The Powertrain Control Module (PCM) has detected that there is an issue with the crank/cam alignment. However, it has not detected an issue with any of the sensors that it uses to monitor crankshaft/camshaft performance.
Bank one is the side of the engine with the first cylinder. P0008 will be, stored in the PCM’s memory and the check engine light is on.
There usually are symptoms associated with P0008. Here are the most common ones:
- Rough running engine
- Increased fuel consumption
- Hard/No start
- Lack of power
- Noise coming from the timing chain
Here are the most common causes of P0008:
- Stretched timing chain
- The timing chain jumped a tooth
- Bad timing chain tensioner
- Bad reluctor ring (on a camshaft or on the crank)
P0008 is a very challenging code to diagnose at home. Almost all of the potential fixes involve opening the engine up. We recommend taking it into a professional shop for diagnosis (which we rarely do).
Check for TSBs
Many GM vehicles have a Technical Service Bulletin on file that detail timing chain issues (particularly the 3.6). You can look them up on the NHTSA website.

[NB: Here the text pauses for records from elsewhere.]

(** * Attendance management server: commit and reporting core

    A shallow embedding of the request handlers of [server.js] that record
    attendance and compute reports, together with the relational store of
    [schema.sql] they run against.

    Modelling boundary.
    - Request values are JavaScript values.  A number [Number n] stands for
      the integer [n]; the numbers of the code are doubles, which hold the
      integers up to 2^53 exactly and are printed in plain decimal digits
      below 10^21, and on those [parseInt], [String] and [toLowerCase]
      follow ECMAScript.  Strings are ASCII strings.  Beyond 2^53 the code
      rounds where the model does not; every such number is beyond INTEGER
      and the statements of the handlers refuse it either way.
    - The store is the set of tables of the schema, each a list of rows.
      SQL statements are given their relational meaning over [Z].  A
      statement fails, and the [catch] branch of its handler answers 500,
      where a parameter is no INTEGER: a text the store cannot read as one,
      or a number beyond the range of the type.
    - The collation of [ORDER BY st.name] and the store's reading of a text
      parameter as an INTEGER are parameters of the queries that use them.
    - [CURRENT_TIMESTAMP] is the start time of the transaction and is an
      argument of the handler. *)

From Stdlib Require Import ZArith List Bool String Ascii Lia Permutation Sorted.
Import ListNotations.
Local Open Scope string_scope.
Local Open Scope list_scope.
Local Open Scope Z_scope.

(** ** JavaScript values and the built-ins the handlers use *)

Module Js.

Inductive value : Type :=
| Undefined
| Null
| Boolean (b : bool)
| Number (n : Z)
| Str (s : string).

(** Decimal digits of a non-negative integer, most significant first.  The
    fuel bounds the number of digits. *)
Definition digit_char (d : Z) : ascii := ascii_of_nat (48 + Z.to_nat d).

Fixpoint digits_fuel (fuel : nat) (n : Z) (acc : string) : string :=
  match fuel with
  | O => acc
  | S fuel' =>
      let acc' := String (digit_char (n mod 10)) acc in
      if n / 10 =? 0 then acc' else digits_fuel fuel' (n / 10) acc'
  end.

Definition digits (n : Z) : string :=
  digits_fuel (S (Z.to_nat (Z.log2 n))) n "".

(** [Number.prototype.toString] on integers. *)
Definition number_to_string (n : Z) : string :=
  if n <? 0 then String "-" (digits (- n)) else digits n.

(** [String(v)]. *)
Definition to_string (v : value) : string :=
  match v with
  | Undefined => "undefined"
  | Null => "null"
  | Boolean true => "true"
  | Boolean false => "false"
  | Number n => number_to_string n
  | Str s => s
  end.

(** [!!v]. *)
Definition truthy (v : value) : bool :=
  match v with
  | Undefined | Null => false
  | Boolean b => b
  | Number n => negb (n =? 0)
  | Str s => negb (String.eqb s "")
  end.

Definition is_digit (c : ascii) : bool :=
  let n := nat_of_ascii c in (48 <=? n)%nat && (n <=? 57)%nat.

Definition digit_val (c : ascii) : Z := Z.of_nat (nat_of_ascii c) - 48.

Definition is_white_space (c : ascii) : bool :=
  let n := nat_of_ascii c in
  ((9 <=? n)%nat && (n <=? 13)%nat) || (n =? 32)%nat.

Fixpoint skip_white_space (s : string) : string :=
  match s with
  | String c s' => if is_white_space c then skip_white_space s' else s
  | EmptyString => s
  end.

(** Value of the longest prefix of decimal digits, read left to right. *)
Fixpoint parse_digits (acc : Z) (s : string) : Z :=
  match s with
  | String c s' =>
      if is_digit c then parse_digits (10 * acc + digit_val c) s' else acc
  | EmptyString => acc
  end.

(** [parseInt(s, 10)] on a string; [None] is [NaN]. *)
Definition parseInt_string (s : string) : option Z :=
  let s1 := skip_white_space s in
  let '(sign, s2) :=
    match s1 with
    | String "-" r => (-1, r)
    | String "+" r => (1, r)
    | _ => (1, s1)
    end in
  match s2 with
  | String c _ => if is_digit c then Some (sign * parse_digits 0 s2) else None
  | EmptyString => None
  end.

(** [parseInt(v, 10)]: the argument is first converted with [String]. *)
Definition parseInt (v : value) : option Z := parseInt_string (to_string v).

Definition lower_char (c : ascii) : ascii :=
  let n := nat_of_ascii c in
  if (65 <=? n)%nat && (n <=? 90)%nat then ascii_of_nat (n + 32) else c.

(** [String.prototype.toLowerCase]. *)
Fixpoint toLowerCase (s : string) : string :=
  match s with
  | String c s' => String (lower_char c) (toLowerCase s')
  | EmptyString => EmptyString
  end.

(** [Number.MAX_SAFE_INTEGER], 2^53 - 1: up to it every integer is a
    double and [parseInt] is exact. *)
Definition max_safe_integer : Z := 9007199254740991.

End Js.

(** ** The relational store ([schema.sql]) *)

Module Store.

(** Columns carry the aliases the queries of [server.js] give their tables:
    [c] classes, [st] students, [sess] sessions, [a] attendance. *)
Record class_row : Type := {
  c_id : Z;
  c_name : string;
  c_description : option string
}.

Record student_row : Type := {
  st_id : Z;
  st_name : string;
  st_roll_number : option string;
  st_class_id : Z
}.

Record session_row : Type := {
  sess_id : Z;
  sess_class_id : Z;
  sess_date : Z;               (* DATE, as a day number *)
  sess_topic : option string
}.

Record attendance_row : Type := {
  a_id : Z;
  a_session_id : Z;
  a_student_id : Z;
  a_status : string;
  a_marked_at : Z              (* TIMESTAMP *)
}.

Record t : Type := {
  classes : list class_row;
  students : list student_row;
  sessions : list session_row;
  attendance : list attendance_row;
  attendance_id_seq : Z        (* last value of the SERIAL sequence *)
}.

End Store.
Import Store.

(** ** Relational operators *)

Module Sql.

Section Operators.
Context {A B K : Type}.

Definition inner_join (on : A -> B -> bool) (l : list A) (r : list B)
  : list (A * B) :=
  flat_map (fun x => map (pair x) (filter (on x) r)) l.

(** A left row without a partner is kept once, padded with NULL. *)
Definition left_join (on : A -> B -> bool) (l : list A) (r : list B)
  : list (A * option B) :=
  flat_map
    (fun x =>
       match filter (on x) r with
       | [] => [(x, None)]
       | ms => map (fun y => (x, Some y)) ms
       end) l.

(** Keeps the first occurrence of every value. *)
Fixpoint distinct (eqb : K -> K -> bool) (l : list K) : list K :=
  match l with
  | [] => []
  | k :: l' => k :: filter (fun k' => negb (eqb k k')) (distinct eqb l')
  end.

Definition group_by (eqb : K -> K -> bool) (key : A -> K) (rows : list A)
  : list (K * list A) :=
  map (fun k => (k, filter (fun r => eqb (key r) k) rows))
      (distinct eqb (map key rows)).

(** [ORDER BY]: a stable insertion sort; [leb x y] says that [x] may come
    before [y]. *)
Fixpoint insert_row (leb : A -> A -> bool) (x : A) (l : list A) : list A :=
  match l with
  | [] => [x]
  | y :: l' => if leb x y then x :: l else y :: insert_row leb x l'
  end.

Definition order_by (leb : A -> A -> bool) (rows : list A) : list A :=
  fold_right (insert_row leb) [] rows.
End Operators.

Fixpoint non_null {A : Type} (l : list (option A)) : list A :=
  match l with
  | [] => []
  | Some x :: l' => x :: non_null l'
  | None :: l' => non_null l'
  end.

(** [COUNT(e)] counts the rows where [e] is not NULL. *)
Definition count {A : Type} (l : list (option A)) : Z :=
  Z.of_nat (List.length (non_null l)).

(** [COUNT(DISTINCT e)] on an integer column. *)
Definition count_distinct (l : list (option Z)) : Z :=
  Z.of_nat (List.length (distinct Z.eqb (non_null l))).

(** [SUM(e)] over a group (groups are never empty). *)
Definition sum (l : list Z) : Z := fold_right Z.add 0 l.

End Sql.

(** ** Principals, responses and the middleware *)

(** The [user] object a login session carries. *)
Record user : Type := {
  user_id : Z;
  username : string;
  role : string;
  user_class_id : option Z;
  user_student_id : option Z
}.

(** [res.status(code).json({ error })] or a successful answer with its
    body. *)
Inductive response (A : Type) : Type :=
| Reply (status : Z) (body : A)
| Error (status : Z) (error : string).
Arguments Reply {A} status body.
Arguments Error {A} status error.

(** [!user.student_id]. *)
Definition no_student_id (u : user) : bool :=
  match user_student_id u with
  | Some n => n =? 0
  | None => true
  end.

(** [String(user.student_id)]. *)
Definition student_id_string (u : user) : string :=
  match user_student_id u with
  | Some n => Js.number_to_string n
  | None => "null"
  end.

(** [requireAuth] and [requireRole(...roles)]; [deny] sends the error
    response, [next] is the rest of the route. *)
Definition requireAuth {R : Type} (req_user : option user)
  (deny : Z -> string -> R) (next : user -> R) : R :=
  match req_user with
  | None => deny 401 "Unauthorized"
  | Some u => next u
  end.

Definition includes (l : list string) (s : string) : bool :=
  existsb (String.eqb s) l.

Definition requireRole {R : Type} (roles : list string) (u : user)
  (deny : Z -> string -> R) (next : user -> R) : R :=
  if includes roles (role u) then next u else deny 403 "Forbidden".

(** ** A database client with a transaction *)

Record client : Type := {
  db : Store.t;
  snapshot : option Store.t     (* the tables at BEGIN, while one is open *)
}.

Definition Tx (A : Type) : Type := client -> A * client.

Definition ret {A : Type} (x : A) : Tx A := fun c => (x, c).

Definition bind {A B : Type} (m : Tx A) (k : A -> Tx B) : Tx B :=
  fun c => let (x, c') := m c in k x c'.

Declare Scope tx_scope.
Delimit Scope tx_scope with tx.
Notation "x <- m ;; k" := (bind m (fun x => k))
  (at level 100, m at next level, right associativity) : tx_scope.
Notation "m ;; k" := (bind m (fun _ => k))
  (at level 100, right associativity) : tx_scope.

Definition BEGIN : Tx unit :=
  fun c => (tt, {| db := db c; snapshot := Some (db c) |}).

(** Tables go back to the snapshot; a sequence never goes back. *)
Definition restore (saved current : Store.t) : Store.t :=
  {| classes := classes saved;
     students := students saved;
     sessions := sessions saved;
     attendance := attendance saved;
     attendance_id_seq := attendance_id_seq current |}.

Definition ROLLBACK : Tx unit :=
  fun c =>
    (tt, {| db := match snapshot c with
                  | Some saved => restore saved (db c)
                  | None => db c
                  end;
            snapshot := None |}).

Definition COMMIT : Tx unit :=
  fun c => (tt, {| db := db c; snapshot := None |}).

(** A [SELECT]. *)
Definition query {A : Type} (q : Store.t -> A) : Tx A :=
  fun c => (q (db c), c).

(** A statement that writes. *)
Definition execute (w : Store.t -> Store.t) : Tx unit :=
  fun c => (tt, {| db := w (db c); snapshot := snapshot c |}).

Listen for a Stretched Timing Chain
If you hear a slapping sound from inside the timing cover, that would indicate either a bad tensioner or a stretched timing chain. A loose timing chain can also cause the timing chain to jump a tooth.
Check The Reluctor Wheel
The crankshaft reluctor wheel not being aligned with top dead center is one of the most common causes of P0008.
If your vehicle has P0008, you should not drive it. Doing so before having it checked out can potentially cause engine damage. It is a tough code to diagnose at home and is one of the few codes we recommend taking your vehicle to a shop for diagnosis.